America First… o Sola?

News by “THE DAILY DIGEST” (per saperne di più sulla presunta amicizia degli States con Paesi alleati. L’Italia è avvertita)

 

Eletto per un secondo mandato nel novembre 2024, il presidente degli Stati Uniti è tornato al potere lo scorso anno con lo slogan: “America First!”, ovvero “Prima l’America”. Allora, dazi contro i partner commerciali, ripetute minacce contro i suoi alleati, disimpegno dalle organizzazioni e dai programmi internazionali: il diktat di Trump viene applicato alla lettera in tutti gli ambiti della politica estera. Aggressività, egoismo del presidente isolano gli Stati Uniti sulla scena internazionale? Sì, è l’opinione di molti osservatori. Come durante il suo primo mandato, il tycoon miliardario ha ritirato la principale potenza mondiale dall’accordo di Parigi sul clima, a cui nel frattempo Joe Biden aveva aderito e ha emarginato il Paese rispetto a questioni ambientali cruciali. Washington ha anche ritirato la maggior parte dei finanziamenti dall’USAID, il programma di aiuti allo sviluppo. Oltre al simbolismo sconvolgente di vedere la principale economia mondiale gettare migliaia di persone nella povertà, questa decisione erode il “soft power” americano nel mondo. Trump ha messo in discussione anche la solidarietà militare transatlantica, ha minacciato gli alleati europei di impadronirsi con la forza della Groenlandia, sotto la sovranità danese e di Cuba, di Paesi sudamericani. Ha costretto i Paesi europei a contribuire con il 5% del PIL alla difesa della NATO e ha disprezzato l’Europa definendola in declino. Trump ha applicato dazi al Canada con il suo piano tariffario.

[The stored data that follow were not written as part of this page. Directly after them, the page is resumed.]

(** In a zone with a fixed offset the labels of a daily series are those of
    the days of the window, oldest first. *)
Lemma generateChartData_daily_dates tza c now transactions period series :
  JSDate.fixed tza c ->
  period <> year ->
  generateChartData tza now transactions period = Some series ->
  map date series =
  map (fun i => keyOfDay (today tza now - i)) (downto (bucketCount period)).
Proof.
  intros Hz Hp.
  assert (Hl : labels tza now period =
               map (fun i => keyOfDay (today tza now - i))
                   (downto (bucketCount period))).
  { rewrite (labels_daily tza c now period Hz Hp). apply map_ext. intros i.
    apply (dayKey_keyOfDay tza c now i Hz). }
  destruct transactions as [|tx r].
  - intros [= <-].
    rewrite (getEmptyChartData_daily_labels tza c now period Hz Hp). exact Hl.
  - rewrite generateChartData_spec by discriminate. intros [= <-].
    rewrite map_map. simpl. now rewrite map_id.
Qed.





(* ================================================================== *)
(** * Further properties *)

(** ** Shape of a populated series *)

Lemma ensure_loop_length (key : Z -> string) l g :
  (List.length g <= List.length (fold_left (fun g i => ensure (key i) g) l g)
   <= List.length g + List.length l)%nat.
Proof.
  revert g. induction l as [|i r IH]; intros g; simpl.
  - lia.
  - specialize (IH (ensure (key i) g)).
    assert (H : (List.length g <= List.length (ensure (key i) g)
                 <= List.length g + 1)%nat).
    { unfold ensure. destruct (lookup (key i) g).
      - lia.
      - rewrite length_app. simpl. lia. }
    lia.
Qed.

Lemma ensure_countdown_length (key : Z -> string) n :
  (0 < n)%nat ->
  (1 <= List.length (countdown (fun i g => ensure (key i) g) n []) <= n)%nat.
Proof.
  destruct n as [|n]; [lia|]. intros _.
  cbn [countdown]. rewrite countdown_fold.
  pose proof (ensure_loop_length key (downto n) (ensure (key (Z.of_nat n)) [])) as H.
  rewrite downto_length in H. simpl in H. lia.
Qed.

Lemma labels_length tza now period :
  (1 <= List.length (labels tza now period) <= bucketCount period)%nat.
Proof.
  unfold labels. rewrite length_map.
  unfold skeleton, monthSkeleton, daySkeleton.
  destruct period; cbn [bucketCount]; apply ensure_countdown_length; lia.
Qed.

(** X1: a populated run never repeats a label, and returns at least one
    and at most 7, 30 or 12 points, whatever the period, [now] and the
    transactions are. *)
Theorem populated_series_shape tza now transactions period series :
  transactions <> [] ->
  generateChartData tza now transactions period = Some series ->
  NoDup (map date series) /\
  (1 <= List.length series <= bucketCount period)%nat.
Proof.
  intros Hne. rewrite generateChartData_spec by exact Hne.
  intros [= <-]. rewrite map_map. cbn [toPoint date]. rewrite map_id, length_map.
  split; [apply skeleton_NoDup | apply labels_length].
Qed.

(** The run of 31 March 2025 with one transaction in the [year] period. *)
Lemma populated_series_shape_sample :
  NoDup (map date
           [mkPoint "May" 0 0 0; mkPoint "Jul" 0 0 0; mkPoint "Aug" 0 0 0;
            mkPoint "Oct" 0 0 0; mkPoint "Dec" 0 0 0; mkPoint "Jan" 0 0 0;
            mkPoint "Mar" 25 1 0.25]) /\
  (1 <= List.length
          [mkPoint "May" 0 0 0; mkPoint "Jul" 0 0 0; mkPoint "Aug" 0 0 0;
           mkPoint "Oct" 0 0 0; mkPoint "Dec" 0 0 0; mkPoint "Jan" 0 0 0;
           mkPoint "Mar" 25 1 0.25] <= bucketCount year)%nat.
Proof.
  apply (populated_series_shape Sample.utc Sample.noon_31_Mar_2025
           [Sample.tx_at Sample.noon_28_Mar (Some "25.00")] year).
  - discriminate.
  - vm_compute. reflexivity.
Defined.

(* ================================================================== *)
(** ** Counting *)

Lemma hits_target tza now period k tx :
  hits tza now period k tx = true -> target tza now period tx = Some k.
Proof.
  unfold hits. destruct (target tza now period tx) as [k'|]; [|discriminate].
  intros H. apply String.eqb_eq in H. now subst.
Qed.

(** Over labels without repetition, a transaction hits one label when it
    is recorded and none otherwise. *)
Lemma hits_once tza now period tx ks :
  NoDup ks ->
  fold_right Z.add 0
    (map (fun k => if hits tza now period k tx then 1 else 0) ks) =
  if existsb (fun k => hits tza now period k tx) ks then 1 else 0.
Proof.
  induction 1 as [|k ks Hk Hnd IH]; cbn [map fold_right existsb]; [reflexivity|].
  rewrite IH. destruct (hits tza now period k tx) eqn:E; cbn [orb]; [|lia].
  destruct (existsb (fun k0 => hits tza now period k0 tx) ks) eqn:Ex; [|lia].
  exfalso. apply existsb_exists in Ex. destruct Ex as (k' & Hin & Hk').
  apply hits_target in E, Hk'. rewrite E in Hk'. injection Hk' as ->.
  contradiction.
Qed.

Lemma sum_counts tza now period l ks :
  NoDup ks ->
  fold_right Z.add 0
    (map (fun k => Z.of_nat (List.length (filter (hits tza now period k) l))) ks) =
  Z.of_nat (List.length
              (filter (fun tx => existsb (fun k => hits tza now period k tx) ks) l)).
Proof.
  intros Hnd. induction l as [|tx r IH].
  - cbn [filter List.length]. induction ks; cbn [map fold_right]; auto.
    inversion Hnd; subst. rewrite IHks; auto.
  - cbn [filter].
    assert (Hsplit :
      fold_right Z.add 0
        (map (fun k => Z.of_nat
                (List.length (if hits tza now period k tx
                              then tx :: filter (hits tza now period k) r
                              else filter (hits tza now period k) r))) ks) =
      fold_right Z.add 0
        (map (fun k => if hits tza now period k tx then 1 else 0) ks) +
      fold_right Z.add 0
        (map (fun k => Z.of_nat (List.length (filter (hits tza now period k) r))) ks)).
    { clear. induction ks as [|k ks IHk]; cbn [map fold_right]; [reflexivity|].
      rewrite IHk. destruct (hits tza now period k tx); cbn [List.length]; lia. }
    rewrite Hsplit, IH. rewrite (hits_once tza now period tx ks Hnd).
    destruct (existsb (fun k => hits tza now period k tx) ks);
      cbn [List.length]; lia.
Qed.

(** X2: in a populated run every bucket counts the transactions recorded
    under its label, a bucket that counts none has revenue 0 and fees 0, and
    the counts of all buckets add up to the number of recorded transactions,
    so that no transaction is counted twice and the total never exceeds the
    length of the list. *)
Theorem counts_of_populated_series tza now txs period series :
  txs <> [] ->
  generateChartData tza now txs period = Some series ->
  (forall p, In p series ->
     transactions p
       = Z.of_nat (List.length (filter (hits tza now period (date p)) txs)) /\
     (transactions p = 0 -> revenue p = 0%float /\ fees p = 0%float)) /\
  totalCount series
    = Z.of_nat (List.length (filter (recorded tza now period) txs)) /\
  totalCount series <= Z.of_nat (List.length txs).
Proof.
  intros Hne. rewrite generateChartData_spec by exact Hne. intros E.
  assert (Hs : series = map (fun k => toPoint (k, bucket tza now period k txs))
                            (labels tza now period)) by congruence.
  clear E. subst series.
  assert (Htotal :
    totalCount (map (fun k => toPoint (k, bucket tza now period k txs))
                    (labels tza now period))
    = Z.of_nat (List.length (filter (recorded tza now period) txs))).
  { unfold totalCount. rewrite map_map. cbn [toPoint transactions].
    rewrite (map_ext _ (fun k => Z.of_nat (List.length
                                   (filter (hits tza now period k) txs))))
      by (intros k; apply bucket_count).
    apply sum_counts. apply skeleton_NoDup. }
  split; [|split].
  - intros p Hin. apply in_map_iff in Hin. destruct Hin as (k & <- & _).
    cbn [toPoint date transactions revenue fees].
    rewrite bucket_count. split; [reflexivity|].
    intros H0. unfold bucket. rewrite bucketFrom_filter.
    destruct (filter (hits tza now period k) txs) as [|tx r];
      [split; reflexivity | cbn [List.length] in H0; lia].
  - exact Htotal.
  - rewrite Htotal. apply inj_le. apply filter_length_le.
Qed.

(** The three transactions of 28 March in the [week] period. *)
Lemma counts_of_populated_series_sample :
  (forall p,
      In p [mkPoint "25/03" 0 0 0; mkPoint "26/03" 0 0 0; mkPoint "27/03" 0 0 0;
            mkPoint "28/03" 5.11 3 0.05;
            mkPoint "29/03" 0 0 0; mkPoint "30/03" 0 0 0; mkPoint "31/03" 0 0 0] ->
      transactions p
        = Z.of_nat (List.length
                      (filter (hits Sample.utc Sample.noon_31_Mar_2025 week (date p))
                              Sample.three_amounts)) /\
      (transactions p = 0 -> revenue p = 0%float /\ fees p = 0%float)) /\
  totalCount
    [mkPoint "25/03" 0 0 0; mkPoint "26/03" 0 0 0; mkPoint "27/03" 0 0 0;
     mkPoint "28/03" 5.11 3 0.05;
     mkPoint "29/03" 0 0 0; mkPoint "30/03" 0 0 0; mkPoint "31/03" 0 0 0]
    = Z.of_nat (List.length (filter (recorded Sample.utc Sample.noon_31_Mar_2025 week)
                                    Sample.three_amounts)) /\
  totalCount
    [mkPoint "25/03" 0 0 0; mkPoint "26/03" 0 0 0; mkPoint "27/03" 0 0 0;
     mkPoint "28/03" 5.11 3 0.05;
     mkPoint "29/03" 0 0 0; mkPoint "30/03" 0 0 0; mkPoint "31/03" 0 0 0]
    <= Z.of_nat (List.length Sample.three_amounts).
Proof.
  apply (counts_of_populated_series Sample.utc Sample.noon_31_Mar_2025
           Sample.three_amounts week).
  - discriminate.
  - vm_compute. reflexivity.
Defined.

La risposta dei canadesi è stata immediata, ha boicottato beni e prodotti americani e adottato il “Compra canadese”. A febbraio del 2026 il 55% dei canadesi ha evitato di acquistare beni provenienti dagli Stati Uniti a favore di un’alternativa non americana. Il 30% dei canadesi ha evitato di pranzare in ristoranti americani.  Il 34% ha dichiarato di aver annullato i viaggi negli Stati Uniti e il Canada è la principale fonte di visitatori stranieri negli Usa. Calo significativo anche delle esportazioni canadesi verso gli Stati Uniti. Le politiche tariffarie di Trump hanno costretto le aziende canadesi a cercare altri mercati.

Il Canada ha registrato il suo più ampio deficit commerciale dal 1988 determinato dalla minore produzione di veicoli, acciaio, alluminio e prodotti forestali, tutti soggetti ai dazi statunitensi, ma ha evitato le conseguenze peggiori della guerra commerciale e di cadere in recessione. Le importazioni dall’America sono diminuite del 2,9%. Il 55% dei canadesi ritiene che gli Stati Uniti rappresentino la minaccia più grande per la sicurezza canadese. Un sondaggio condotto dalla società di ricerca Leger ha accertato che il 31% dei canadesi teme che che gli Stati Uniti possano tentare di prendere il controllo del Canada. Che dire, gli atteggiamenti di contrasto alla rapacità del tycoon del premier spagnolo Sanchez e del canadese Trudeau (nella foto) non hanno alcun effetto sul trumpismo della Meloni e del suo governo amorfo, del nulla.